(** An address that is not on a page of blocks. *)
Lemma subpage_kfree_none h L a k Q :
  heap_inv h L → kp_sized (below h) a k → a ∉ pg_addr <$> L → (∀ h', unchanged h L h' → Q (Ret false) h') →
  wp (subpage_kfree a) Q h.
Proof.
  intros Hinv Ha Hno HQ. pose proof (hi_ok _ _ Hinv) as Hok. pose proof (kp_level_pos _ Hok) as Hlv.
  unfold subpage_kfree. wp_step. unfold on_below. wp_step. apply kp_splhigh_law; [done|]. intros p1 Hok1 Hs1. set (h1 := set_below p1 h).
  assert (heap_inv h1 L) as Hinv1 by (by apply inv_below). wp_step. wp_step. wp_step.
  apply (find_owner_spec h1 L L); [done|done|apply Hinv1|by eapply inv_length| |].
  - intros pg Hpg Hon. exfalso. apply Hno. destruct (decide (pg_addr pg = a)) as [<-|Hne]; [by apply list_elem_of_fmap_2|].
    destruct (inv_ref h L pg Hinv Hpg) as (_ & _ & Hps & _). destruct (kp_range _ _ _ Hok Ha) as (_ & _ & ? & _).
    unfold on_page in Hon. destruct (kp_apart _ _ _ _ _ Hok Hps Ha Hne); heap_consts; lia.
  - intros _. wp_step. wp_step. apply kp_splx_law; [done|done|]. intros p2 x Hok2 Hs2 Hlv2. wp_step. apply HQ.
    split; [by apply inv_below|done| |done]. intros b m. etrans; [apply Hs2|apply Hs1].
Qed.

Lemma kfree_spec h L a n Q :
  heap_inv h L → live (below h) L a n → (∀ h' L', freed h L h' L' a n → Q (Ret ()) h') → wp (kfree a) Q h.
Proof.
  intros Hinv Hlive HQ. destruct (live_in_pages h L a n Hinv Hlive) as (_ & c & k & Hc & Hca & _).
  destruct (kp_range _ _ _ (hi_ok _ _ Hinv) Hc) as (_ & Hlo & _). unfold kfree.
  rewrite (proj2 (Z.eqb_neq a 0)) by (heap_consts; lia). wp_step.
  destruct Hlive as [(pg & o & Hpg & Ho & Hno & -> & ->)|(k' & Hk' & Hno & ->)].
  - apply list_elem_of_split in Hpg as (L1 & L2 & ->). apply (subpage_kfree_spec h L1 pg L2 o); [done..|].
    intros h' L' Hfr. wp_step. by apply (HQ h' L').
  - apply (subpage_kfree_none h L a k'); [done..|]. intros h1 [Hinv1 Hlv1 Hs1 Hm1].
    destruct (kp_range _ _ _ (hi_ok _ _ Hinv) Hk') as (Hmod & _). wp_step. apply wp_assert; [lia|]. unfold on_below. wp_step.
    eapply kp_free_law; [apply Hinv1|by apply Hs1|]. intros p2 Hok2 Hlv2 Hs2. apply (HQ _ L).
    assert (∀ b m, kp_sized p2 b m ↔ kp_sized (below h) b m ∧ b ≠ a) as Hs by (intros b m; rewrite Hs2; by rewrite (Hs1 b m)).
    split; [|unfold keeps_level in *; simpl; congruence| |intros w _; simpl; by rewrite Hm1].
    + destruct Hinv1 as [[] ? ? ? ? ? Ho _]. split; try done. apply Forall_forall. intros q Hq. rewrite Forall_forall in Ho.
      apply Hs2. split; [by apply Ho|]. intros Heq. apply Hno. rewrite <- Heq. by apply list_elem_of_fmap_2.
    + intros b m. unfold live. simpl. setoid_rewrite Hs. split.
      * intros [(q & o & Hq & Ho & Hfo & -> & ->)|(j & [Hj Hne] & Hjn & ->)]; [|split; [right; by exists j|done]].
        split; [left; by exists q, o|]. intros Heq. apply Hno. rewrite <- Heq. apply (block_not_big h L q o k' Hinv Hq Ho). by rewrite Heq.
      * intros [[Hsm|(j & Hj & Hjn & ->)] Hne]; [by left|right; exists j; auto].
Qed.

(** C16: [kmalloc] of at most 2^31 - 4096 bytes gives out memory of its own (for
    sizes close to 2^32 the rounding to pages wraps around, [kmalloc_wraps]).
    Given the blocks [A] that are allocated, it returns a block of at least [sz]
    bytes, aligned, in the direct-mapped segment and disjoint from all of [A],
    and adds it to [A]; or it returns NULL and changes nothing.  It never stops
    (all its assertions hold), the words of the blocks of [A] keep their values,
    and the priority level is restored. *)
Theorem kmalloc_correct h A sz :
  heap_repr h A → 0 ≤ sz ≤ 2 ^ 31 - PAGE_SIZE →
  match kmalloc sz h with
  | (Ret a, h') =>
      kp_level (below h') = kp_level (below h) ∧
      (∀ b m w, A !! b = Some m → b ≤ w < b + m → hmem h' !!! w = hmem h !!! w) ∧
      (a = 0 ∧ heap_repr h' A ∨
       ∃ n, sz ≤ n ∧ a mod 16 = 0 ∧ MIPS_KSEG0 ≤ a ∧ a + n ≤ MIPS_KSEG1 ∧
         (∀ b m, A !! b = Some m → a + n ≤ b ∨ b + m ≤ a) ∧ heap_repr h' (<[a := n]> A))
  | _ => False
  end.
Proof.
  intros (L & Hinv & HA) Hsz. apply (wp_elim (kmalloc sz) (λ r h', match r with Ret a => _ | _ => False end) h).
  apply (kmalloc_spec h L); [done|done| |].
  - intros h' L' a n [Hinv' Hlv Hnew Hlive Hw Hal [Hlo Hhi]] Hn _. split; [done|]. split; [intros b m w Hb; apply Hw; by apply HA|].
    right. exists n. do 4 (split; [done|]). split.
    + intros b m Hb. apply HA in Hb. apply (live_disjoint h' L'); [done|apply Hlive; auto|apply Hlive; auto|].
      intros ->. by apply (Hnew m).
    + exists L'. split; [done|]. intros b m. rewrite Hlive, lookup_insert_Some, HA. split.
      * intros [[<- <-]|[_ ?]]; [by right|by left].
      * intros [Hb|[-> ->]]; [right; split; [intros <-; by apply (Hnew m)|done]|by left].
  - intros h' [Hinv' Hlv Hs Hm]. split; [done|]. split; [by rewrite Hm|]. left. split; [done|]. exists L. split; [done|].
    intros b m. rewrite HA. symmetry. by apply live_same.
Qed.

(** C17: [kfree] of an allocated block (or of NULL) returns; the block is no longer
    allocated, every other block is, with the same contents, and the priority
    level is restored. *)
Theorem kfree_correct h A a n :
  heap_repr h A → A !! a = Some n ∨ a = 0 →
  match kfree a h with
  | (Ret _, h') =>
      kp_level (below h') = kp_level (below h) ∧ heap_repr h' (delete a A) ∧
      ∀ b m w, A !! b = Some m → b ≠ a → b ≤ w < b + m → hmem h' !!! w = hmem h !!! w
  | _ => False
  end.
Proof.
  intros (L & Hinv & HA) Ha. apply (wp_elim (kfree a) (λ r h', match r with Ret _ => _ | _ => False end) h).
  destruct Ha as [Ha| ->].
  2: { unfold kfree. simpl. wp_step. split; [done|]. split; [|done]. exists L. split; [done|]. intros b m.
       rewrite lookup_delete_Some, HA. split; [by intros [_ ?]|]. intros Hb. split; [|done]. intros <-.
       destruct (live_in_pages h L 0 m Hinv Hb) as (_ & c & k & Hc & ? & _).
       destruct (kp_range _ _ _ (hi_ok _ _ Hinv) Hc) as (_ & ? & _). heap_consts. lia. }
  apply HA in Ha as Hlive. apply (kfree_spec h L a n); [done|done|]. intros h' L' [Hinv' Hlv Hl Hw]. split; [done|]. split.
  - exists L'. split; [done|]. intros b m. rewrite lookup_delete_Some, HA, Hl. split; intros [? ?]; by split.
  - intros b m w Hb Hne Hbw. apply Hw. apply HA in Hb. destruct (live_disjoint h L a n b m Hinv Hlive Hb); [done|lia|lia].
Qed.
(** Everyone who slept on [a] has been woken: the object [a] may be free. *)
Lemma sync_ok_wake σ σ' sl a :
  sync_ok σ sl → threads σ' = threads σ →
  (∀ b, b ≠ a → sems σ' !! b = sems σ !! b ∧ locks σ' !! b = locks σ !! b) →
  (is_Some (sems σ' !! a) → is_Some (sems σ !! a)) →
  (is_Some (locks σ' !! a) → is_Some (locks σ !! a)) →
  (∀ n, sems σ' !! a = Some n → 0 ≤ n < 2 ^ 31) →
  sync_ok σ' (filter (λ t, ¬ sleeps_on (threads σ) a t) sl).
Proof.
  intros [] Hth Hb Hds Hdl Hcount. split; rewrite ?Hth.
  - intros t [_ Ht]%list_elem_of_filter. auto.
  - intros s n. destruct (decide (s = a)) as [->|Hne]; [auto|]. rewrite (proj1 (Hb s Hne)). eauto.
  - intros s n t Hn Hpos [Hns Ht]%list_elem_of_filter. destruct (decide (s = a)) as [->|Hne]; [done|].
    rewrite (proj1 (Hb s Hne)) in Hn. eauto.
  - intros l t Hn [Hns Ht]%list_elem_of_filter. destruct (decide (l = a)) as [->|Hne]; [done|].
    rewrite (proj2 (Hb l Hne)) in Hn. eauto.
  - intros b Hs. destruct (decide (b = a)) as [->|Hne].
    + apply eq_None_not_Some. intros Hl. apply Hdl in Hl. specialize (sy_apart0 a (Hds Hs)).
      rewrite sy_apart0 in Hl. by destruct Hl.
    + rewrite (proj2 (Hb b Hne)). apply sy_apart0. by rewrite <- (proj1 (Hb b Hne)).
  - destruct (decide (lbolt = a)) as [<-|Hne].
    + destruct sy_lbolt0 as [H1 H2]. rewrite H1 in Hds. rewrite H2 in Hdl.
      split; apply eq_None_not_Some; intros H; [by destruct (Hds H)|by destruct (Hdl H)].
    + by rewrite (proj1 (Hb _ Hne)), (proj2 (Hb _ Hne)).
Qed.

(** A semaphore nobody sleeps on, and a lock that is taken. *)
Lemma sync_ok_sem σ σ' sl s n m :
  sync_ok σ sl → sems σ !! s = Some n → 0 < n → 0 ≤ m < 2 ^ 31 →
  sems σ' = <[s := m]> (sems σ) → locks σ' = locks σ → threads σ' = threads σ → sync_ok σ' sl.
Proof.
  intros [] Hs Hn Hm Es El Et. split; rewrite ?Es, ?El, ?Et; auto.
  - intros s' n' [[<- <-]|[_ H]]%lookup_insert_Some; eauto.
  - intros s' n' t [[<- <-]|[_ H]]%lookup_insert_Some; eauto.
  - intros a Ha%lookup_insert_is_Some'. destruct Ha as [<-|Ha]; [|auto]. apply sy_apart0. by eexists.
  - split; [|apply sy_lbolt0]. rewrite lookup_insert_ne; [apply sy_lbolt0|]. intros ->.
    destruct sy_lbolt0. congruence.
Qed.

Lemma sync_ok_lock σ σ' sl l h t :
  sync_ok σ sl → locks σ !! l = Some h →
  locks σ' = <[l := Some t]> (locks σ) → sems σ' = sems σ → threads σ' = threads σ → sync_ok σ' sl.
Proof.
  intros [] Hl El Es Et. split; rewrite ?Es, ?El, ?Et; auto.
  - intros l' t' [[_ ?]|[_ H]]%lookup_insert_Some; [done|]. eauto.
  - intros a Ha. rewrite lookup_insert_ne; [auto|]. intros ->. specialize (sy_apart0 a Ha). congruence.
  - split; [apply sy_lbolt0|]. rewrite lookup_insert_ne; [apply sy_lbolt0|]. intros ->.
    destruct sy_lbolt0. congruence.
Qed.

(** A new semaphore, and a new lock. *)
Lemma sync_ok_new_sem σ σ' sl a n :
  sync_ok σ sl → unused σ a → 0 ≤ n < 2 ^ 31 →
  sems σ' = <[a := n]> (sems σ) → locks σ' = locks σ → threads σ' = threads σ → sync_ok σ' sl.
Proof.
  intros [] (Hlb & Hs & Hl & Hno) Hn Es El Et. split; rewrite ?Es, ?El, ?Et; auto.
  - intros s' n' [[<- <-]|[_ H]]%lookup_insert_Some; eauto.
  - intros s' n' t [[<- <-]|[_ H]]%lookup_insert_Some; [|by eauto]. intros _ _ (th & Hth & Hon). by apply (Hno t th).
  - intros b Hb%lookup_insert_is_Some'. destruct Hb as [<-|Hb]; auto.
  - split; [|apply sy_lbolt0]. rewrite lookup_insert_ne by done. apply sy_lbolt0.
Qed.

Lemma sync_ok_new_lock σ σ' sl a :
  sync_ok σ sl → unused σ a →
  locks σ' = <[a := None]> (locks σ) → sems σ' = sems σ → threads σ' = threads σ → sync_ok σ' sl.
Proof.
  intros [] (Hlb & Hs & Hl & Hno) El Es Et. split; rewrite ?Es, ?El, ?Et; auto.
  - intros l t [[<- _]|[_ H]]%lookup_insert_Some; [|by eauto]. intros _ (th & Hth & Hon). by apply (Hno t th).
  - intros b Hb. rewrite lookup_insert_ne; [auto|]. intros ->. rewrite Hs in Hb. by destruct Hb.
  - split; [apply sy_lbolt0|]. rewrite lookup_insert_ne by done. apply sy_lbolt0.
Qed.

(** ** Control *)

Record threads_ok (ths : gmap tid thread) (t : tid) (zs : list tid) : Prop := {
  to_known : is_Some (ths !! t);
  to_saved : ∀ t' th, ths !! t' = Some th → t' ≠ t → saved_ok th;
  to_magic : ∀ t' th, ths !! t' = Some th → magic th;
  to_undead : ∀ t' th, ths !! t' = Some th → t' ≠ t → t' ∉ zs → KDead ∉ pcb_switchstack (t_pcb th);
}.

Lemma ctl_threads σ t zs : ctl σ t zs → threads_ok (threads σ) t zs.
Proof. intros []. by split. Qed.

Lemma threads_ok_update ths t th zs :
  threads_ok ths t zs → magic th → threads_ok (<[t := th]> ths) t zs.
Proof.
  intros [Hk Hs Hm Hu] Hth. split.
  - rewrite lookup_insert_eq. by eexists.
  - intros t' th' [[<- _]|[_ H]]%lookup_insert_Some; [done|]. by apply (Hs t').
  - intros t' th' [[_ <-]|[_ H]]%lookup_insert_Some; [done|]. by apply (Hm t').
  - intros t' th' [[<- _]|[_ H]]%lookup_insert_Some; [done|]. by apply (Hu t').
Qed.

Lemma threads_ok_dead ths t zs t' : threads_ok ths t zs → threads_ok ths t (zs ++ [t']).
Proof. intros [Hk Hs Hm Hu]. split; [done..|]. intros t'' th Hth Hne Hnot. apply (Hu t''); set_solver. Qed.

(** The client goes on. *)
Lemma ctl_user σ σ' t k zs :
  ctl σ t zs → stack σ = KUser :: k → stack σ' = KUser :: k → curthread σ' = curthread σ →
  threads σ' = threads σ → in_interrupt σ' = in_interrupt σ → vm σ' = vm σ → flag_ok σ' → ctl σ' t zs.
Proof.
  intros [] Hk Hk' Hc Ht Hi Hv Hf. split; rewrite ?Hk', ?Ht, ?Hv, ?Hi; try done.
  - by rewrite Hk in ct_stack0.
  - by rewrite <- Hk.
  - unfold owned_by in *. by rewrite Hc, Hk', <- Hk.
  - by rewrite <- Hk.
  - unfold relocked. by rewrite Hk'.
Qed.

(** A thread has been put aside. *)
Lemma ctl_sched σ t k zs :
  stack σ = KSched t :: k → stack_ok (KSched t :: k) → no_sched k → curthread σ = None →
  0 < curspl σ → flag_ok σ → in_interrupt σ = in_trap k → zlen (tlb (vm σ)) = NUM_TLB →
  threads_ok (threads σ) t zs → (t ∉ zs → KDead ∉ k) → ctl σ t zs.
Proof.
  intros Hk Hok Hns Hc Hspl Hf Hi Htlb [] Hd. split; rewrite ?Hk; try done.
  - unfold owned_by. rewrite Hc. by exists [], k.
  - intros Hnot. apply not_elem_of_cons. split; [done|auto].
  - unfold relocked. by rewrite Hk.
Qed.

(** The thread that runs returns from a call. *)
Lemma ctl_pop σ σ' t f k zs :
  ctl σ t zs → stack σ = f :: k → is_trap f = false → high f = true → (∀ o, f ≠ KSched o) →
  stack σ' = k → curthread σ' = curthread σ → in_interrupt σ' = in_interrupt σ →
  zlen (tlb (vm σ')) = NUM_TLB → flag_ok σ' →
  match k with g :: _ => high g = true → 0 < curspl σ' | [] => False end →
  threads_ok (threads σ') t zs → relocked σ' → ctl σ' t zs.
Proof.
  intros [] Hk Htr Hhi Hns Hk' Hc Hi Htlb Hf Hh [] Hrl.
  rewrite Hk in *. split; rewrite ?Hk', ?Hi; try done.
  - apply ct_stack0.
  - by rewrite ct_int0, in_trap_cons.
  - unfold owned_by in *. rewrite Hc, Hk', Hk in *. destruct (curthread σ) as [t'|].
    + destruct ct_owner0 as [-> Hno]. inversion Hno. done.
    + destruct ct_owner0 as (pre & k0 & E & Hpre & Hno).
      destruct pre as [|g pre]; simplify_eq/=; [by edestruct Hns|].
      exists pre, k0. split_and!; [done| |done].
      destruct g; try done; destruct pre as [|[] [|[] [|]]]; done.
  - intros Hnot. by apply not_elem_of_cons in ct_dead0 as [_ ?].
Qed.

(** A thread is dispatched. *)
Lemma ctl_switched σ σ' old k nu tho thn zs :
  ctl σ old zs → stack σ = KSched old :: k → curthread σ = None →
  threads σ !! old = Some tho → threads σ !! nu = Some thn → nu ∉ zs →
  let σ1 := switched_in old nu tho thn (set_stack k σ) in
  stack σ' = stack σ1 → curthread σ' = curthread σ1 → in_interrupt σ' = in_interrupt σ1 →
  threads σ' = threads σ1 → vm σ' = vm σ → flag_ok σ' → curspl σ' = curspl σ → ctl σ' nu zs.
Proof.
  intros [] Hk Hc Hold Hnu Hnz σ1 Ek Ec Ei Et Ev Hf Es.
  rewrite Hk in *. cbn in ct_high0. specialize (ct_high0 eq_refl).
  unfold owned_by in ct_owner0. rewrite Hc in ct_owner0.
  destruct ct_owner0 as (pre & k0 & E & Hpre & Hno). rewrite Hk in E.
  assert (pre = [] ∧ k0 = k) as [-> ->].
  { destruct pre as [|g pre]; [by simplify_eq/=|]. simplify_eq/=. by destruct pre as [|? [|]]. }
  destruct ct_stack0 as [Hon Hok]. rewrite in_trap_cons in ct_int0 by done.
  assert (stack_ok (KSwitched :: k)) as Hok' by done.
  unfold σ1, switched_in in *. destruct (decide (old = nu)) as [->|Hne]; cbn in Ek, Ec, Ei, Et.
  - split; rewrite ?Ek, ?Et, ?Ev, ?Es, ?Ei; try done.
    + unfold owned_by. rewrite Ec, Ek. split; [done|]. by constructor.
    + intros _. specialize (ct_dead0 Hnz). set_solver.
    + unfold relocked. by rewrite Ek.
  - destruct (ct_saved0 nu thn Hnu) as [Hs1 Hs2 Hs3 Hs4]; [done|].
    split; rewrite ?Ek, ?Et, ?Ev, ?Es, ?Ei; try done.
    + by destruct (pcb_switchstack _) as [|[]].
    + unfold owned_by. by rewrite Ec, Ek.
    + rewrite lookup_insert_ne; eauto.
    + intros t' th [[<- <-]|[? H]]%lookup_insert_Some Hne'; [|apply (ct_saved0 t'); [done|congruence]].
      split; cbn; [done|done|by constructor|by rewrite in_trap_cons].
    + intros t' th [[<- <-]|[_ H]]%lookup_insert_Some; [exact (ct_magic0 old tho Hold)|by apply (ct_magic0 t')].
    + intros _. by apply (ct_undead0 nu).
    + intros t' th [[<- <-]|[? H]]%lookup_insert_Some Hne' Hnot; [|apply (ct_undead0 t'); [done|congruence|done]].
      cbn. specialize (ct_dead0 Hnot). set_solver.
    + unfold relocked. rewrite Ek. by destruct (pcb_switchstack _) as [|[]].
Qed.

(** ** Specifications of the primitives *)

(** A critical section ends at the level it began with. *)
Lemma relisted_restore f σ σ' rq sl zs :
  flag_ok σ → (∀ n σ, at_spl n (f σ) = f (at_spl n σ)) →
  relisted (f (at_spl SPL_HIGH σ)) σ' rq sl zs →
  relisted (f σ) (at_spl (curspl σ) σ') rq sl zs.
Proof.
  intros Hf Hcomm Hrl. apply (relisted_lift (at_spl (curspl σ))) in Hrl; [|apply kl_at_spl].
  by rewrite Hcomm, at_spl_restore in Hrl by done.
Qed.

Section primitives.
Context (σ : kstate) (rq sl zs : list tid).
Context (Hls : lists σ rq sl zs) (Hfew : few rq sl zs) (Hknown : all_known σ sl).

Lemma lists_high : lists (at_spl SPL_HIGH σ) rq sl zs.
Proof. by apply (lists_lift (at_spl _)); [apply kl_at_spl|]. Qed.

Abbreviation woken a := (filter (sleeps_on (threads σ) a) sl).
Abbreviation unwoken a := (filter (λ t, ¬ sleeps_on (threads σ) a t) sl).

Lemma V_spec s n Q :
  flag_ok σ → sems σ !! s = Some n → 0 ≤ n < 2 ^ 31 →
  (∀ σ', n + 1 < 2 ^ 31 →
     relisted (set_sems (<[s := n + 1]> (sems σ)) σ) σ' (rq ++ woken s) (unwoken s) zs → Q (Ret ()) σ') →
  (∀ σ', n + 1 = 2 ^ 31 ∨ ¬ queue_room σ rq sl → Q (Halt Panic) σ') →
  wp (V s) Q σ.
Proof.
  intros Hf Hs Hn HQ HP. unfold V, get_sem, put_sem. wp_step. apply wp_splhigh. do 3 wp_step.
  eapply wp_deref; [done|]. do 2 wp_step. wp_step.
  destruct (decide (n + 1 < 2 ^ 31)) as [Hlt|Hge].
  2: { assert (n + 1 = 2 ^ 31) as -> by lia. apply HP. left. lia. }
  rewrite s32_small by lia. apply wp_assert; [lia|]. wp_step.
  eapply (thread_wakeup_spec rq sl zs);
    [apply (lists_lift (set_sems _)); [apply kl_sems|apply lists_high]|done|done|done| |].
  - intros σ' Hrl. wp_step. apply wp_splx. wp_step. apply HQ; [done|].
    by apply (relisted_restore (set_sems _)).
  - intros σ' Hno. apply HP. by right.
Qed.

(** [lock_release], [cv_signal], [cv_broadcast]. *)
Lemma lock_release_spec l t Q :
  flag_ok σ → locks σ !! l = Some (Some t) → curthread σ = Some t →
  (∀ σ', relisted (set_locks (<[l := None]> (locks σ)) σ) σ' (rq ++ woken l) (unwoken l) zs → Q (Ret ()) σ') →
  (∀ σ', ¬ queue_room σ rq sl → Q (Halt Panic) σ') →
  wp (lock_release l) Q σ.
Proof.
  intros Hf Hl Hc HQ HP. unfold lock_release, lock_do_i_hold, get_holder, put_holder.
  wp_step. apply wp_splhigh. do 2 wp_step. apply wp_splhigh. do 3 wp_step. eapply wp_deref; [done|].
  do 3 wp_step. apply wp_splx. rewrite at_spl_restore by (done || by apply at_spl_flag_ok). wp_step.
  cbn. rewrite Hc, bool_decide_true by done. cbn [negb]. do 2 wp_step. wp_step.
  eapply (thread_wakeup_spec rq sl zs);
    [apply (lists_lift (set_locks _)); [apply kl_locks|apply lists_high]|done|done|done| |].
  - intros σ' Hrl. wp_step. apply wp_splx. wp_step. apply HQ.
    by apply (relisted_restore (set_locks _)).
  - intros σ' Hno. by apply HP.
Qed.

[Work instruction] I'd like the lines above from the one with "intros b m. rewrite HA." up to and including the one with "- exists L'." copied exactly, with no other lines.

[Written solution]
    intros b m. rewrite HA. symmetry. by apply live_same.
Qed.

(** C17: [kfree] of an allocated block (or of NULL) returns; the block is no longer
    allocated, every other block is, with the same contents, and the priority
    level is restored. *)
Theorem kfree_correct h A a n :
  heap_repr h A → A !! a = Some n ∨ a = 0 →
  match kfree a h with
  | (Ret _, h') =>
      kp_level (below h') = kp_level (below h) ∧ heap_repr h' (delete a A) ∧
      ∀ b m w, A !! b = Some m → b ≠ a → b ≤ w < b + m → hmem h' !!! w = hmem h !!! w
  | _ => False
  end.
Proof.
  intros (L & Hinv & HA) Ha. apply (wp_elim (kfree a) (λ r h', match r with Ret _ => _ | _ => False end) h).
  destruct Ha as [Ha| ->].
  2: { unfold kfree. simpl. wp_step. split; [done|]. split; [|done]. exists L. split; [done|]. intros b m.
       rewrite lookup_delete_Some, HA. split; [by intros [_ ?]|]. intros Hb. split; [|done]. intros <-.
       destruct (live_in_pages h L 0 m Hinv Hb) as (_ & c & k & Hc & ? & _).
       destruct (kp_range _ _ _ (hi_ok _ _ Hinv) Hc) as (_ & ? & _). heap_consts. lia. }
  apply HA in Ha as Hlive. apply (kfree_spec h L a n); [done|done|]. intros h' L' [Hinv' Hlv Hl Hw]. split; [done|]. split.
  - exists L'. split; [done|]. intros b m. rewrite lookup_delete_Some, HA, Hl. split; intros [? ?]; by split.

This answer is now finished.